Analysis of quantitative magnetic resonance imaging and biomechanical parameters on human discs with different grades of degeneration

Abstract

To establish relationships between quantitative MRI (qMRI) and biomechanical parameters in order to help inform and interpret alterations of human intervertebral discs (IVD) with different grades of degeneration. The properties of the nucleus pulposus (NP) and annulus fibrosus (AF) of each IVD of 10 lumbar spines (range, 32-77 years) were analyzed by qMRI (relaxation times T1 and T2, magnetization transfer ratio [MTR], and apparent diffusion coefficient [ADC]), and tested in confined compression and dynamic shear. T1 and T2 significantly decreased in both the NP and AF with increasing degeneration grades while the MTR increased significantly with grade 4. In contrast to the other qMRI parameters, the ADC had a tendency to decrease with increasing grade.
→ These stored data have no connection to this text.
(** The running process goes into [q], its other fields through [f]. *)
Lemma park_inv h c x y q s :
  sched_inv None s → user_on h c x s → waitable q s → container y = None → status y = TASK_BLOCKED → pid y = pid x →
  sched_inv (Some h) (append_to q c y (set_pcbs (<[c := y]> (pcb_all s)) s)).
Proof.
  intros Hi (Hc & Hu & Hx & Hst) [Hq Hw] Hcy Hsy Epid. assert (c < length (pcb_all s))%nat as Hlt by (by eapply lookup_lt_Some).
  assert (container x = None) as Hcx by (pose proof (inv_fits _ _ c x Hi Hx) as Hf; unfold pcb_fits in Hf; rewrite Hst in Hf; apply Hf).
  eapply (put_inv None None (Some h) s _ c x (set_container (Some q) y)); try done; [by left| | | | | | |].
  - cbn. by rewrite list_insert_insert_eq.
  - apply linked_append; [| by apply list_lookup_insert_eq | done]. apply (linked_upd s c x); [apply Hi | done | congruence].
  - intros r z Hr Hz Hex. cbn. rewrite fn_lookup_insert_ne; [done|]. intros E. apply (Hw r z); congruence.
  - intros h' _ Ho Hh'. exfalso. apply Ho. f_equal. exact (NoDup_lookup _ _ _ _ (si_hdup _ _ _ Hi) Hc Hh').
  - unfold pcb_fits. cbn. by rewrite Hsy.
  - lia.
  - intros _ _. cbn. rewrite Epid. apply (si_user _ _ _ Hi c x Hu Hx). congruence.
Qed.

Lemma ring_park c x y q s :
  ring_ok s → pcb_all s !! c = Some x → slice_cnt y = slice_cnt x →
  ring_ok (append_to q c y (set_pcbs (<[c := y]> (pcb_all s)) s)).
Proof.
  intros Hr Hx E. apply (ring_ext s); [done | done | done |]. cbn. rewrite list_insert_insert_eq. by eapply slice_insert.
Qed.

(** A good state: the invariant, the ring, and pids above the kernel's. *)
Record sched_good (s : sched) : Prop := {
  sg_inv : sched_inv None s;
  sg_ring : ring_ok s;
  sg_pid : NR_CPUS ≤ process_id s;
}.

Lemma scheduler_good h now s c x :
  (h < 2)%nat → sched_inv (Some h) s → ring_ok s → NR_CPUS ≤ process_id s → harts s !! h = Some c → pcb_all s !! c = Some x →
  status x ≠ TASK_KILLED → ∃ s', do_scheduler h now s = Ok (tt, s') ∧ sched_good s'.
Proof.
  intros Hh Hi Hr Hp Hc Hx Hk. destruct (do_scheduler_run h now s c x Hh Hi Hr Hc Hx Hk) as (p & s' & R & Hi' & Hr' & _ & _ & _ & _ & Ep & _).
  exists s'. split; [done|]. split; [done | done | by rewrite Ep].
Qed.

Lemma hart_range out s h p : sched_inv out s → harts s !! h = Some p → (h < 2)%nat.
Proof. intros Hi Hh. apply lookup_lt_Some in Hh. by rewrite (si_harts _ _ _ Hi) in Hh. Qed.

(** Park, then schedule. *)
Lemma park_good h now c x y q s :
  sched_good s → user_on h c x s → waitable q s → container y = None → status y = TASK_BLOCKED → pid y = pid x →
  slice_cnt y = slice_cnt x →
  ∃ s', do_scheduler h now (append_to q c y (set_pcbs (<[c := y]> (pcb_all s)) s)) = Ok (tt, s') ∧ sched_good s'.
Proof.
  intros [Hi Hr Hp] Hu Hq Hcy Hsy Epid Esl. pose proof Hu as (Hc & H2 & Hx & Hst).
  apply (scheduler_good h now _ c (set_container (Some q) y)); try done.
  - by eapply hart_range.
  - by eapply park_inv.
  - by eapply ring_park.
  - cbn. rewrite list_insert_insert_eq. apply list_lookup_insert_eq. by eapply lookup_lt_Some.
  - cbn. congruence.
Qed.

Lemma running_free s c x : sched_inv None s → pcb_all s !! c = Some x → status x = TASK_RUNNING → container x = None.
Proof. intros Hi Hx Hst. pose proof (inv_fits _ _ c x Hi Hx) as Hf. unfold pcb_fits in Hf. rewrite Hst in Hf. apply Hf. Qed.

Lemma do_block_run c x q s :
  pcb_all s !! c = Some x → status x ≠ TASK_BLOCKED → container x = None →
  do_block c q s = Ok (tt, let y := set_status TASK_BLOCKED x in append_to q c y (set_pcbs (<[c := y]> (pcb_all s)) s)).
Proof.
  intros Hx Hst Hc. unfold do_block. rewrite (bind_Ok _ _ _ _ _ (get_pcb_run _ _ _ Hx)). rewrite decide_False by done.
  rewrite Hc, (bind_Ok _ _ s tt s) by done. rewrite (bind_Ok _ _ _ _ _ (upd_pcb_run _ _ _ _ Hx)).
  apply queue_append_run; [|done]. apply list_lookup_insert_eq. by eapply lookup_lt_Some.
Qed.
Disc degeneration caused a decrease in the aggregate modulus, hydraulic permeability and shear modulus magnitude along with an increase in phase angle in the AF. In contrast, disc degeneration of NPs demonstrated decreases in shear modulus and phase angle. Our studies indicate that qMRI can be used as a noninvasive diagnostic tool in the detection of IVD properties with the potential to help interpret and detect early, middle, and late stages of degeneration. QMRI of human IVD can therefore become a very important diagnostic assessment tool in determining the functional state of the disc.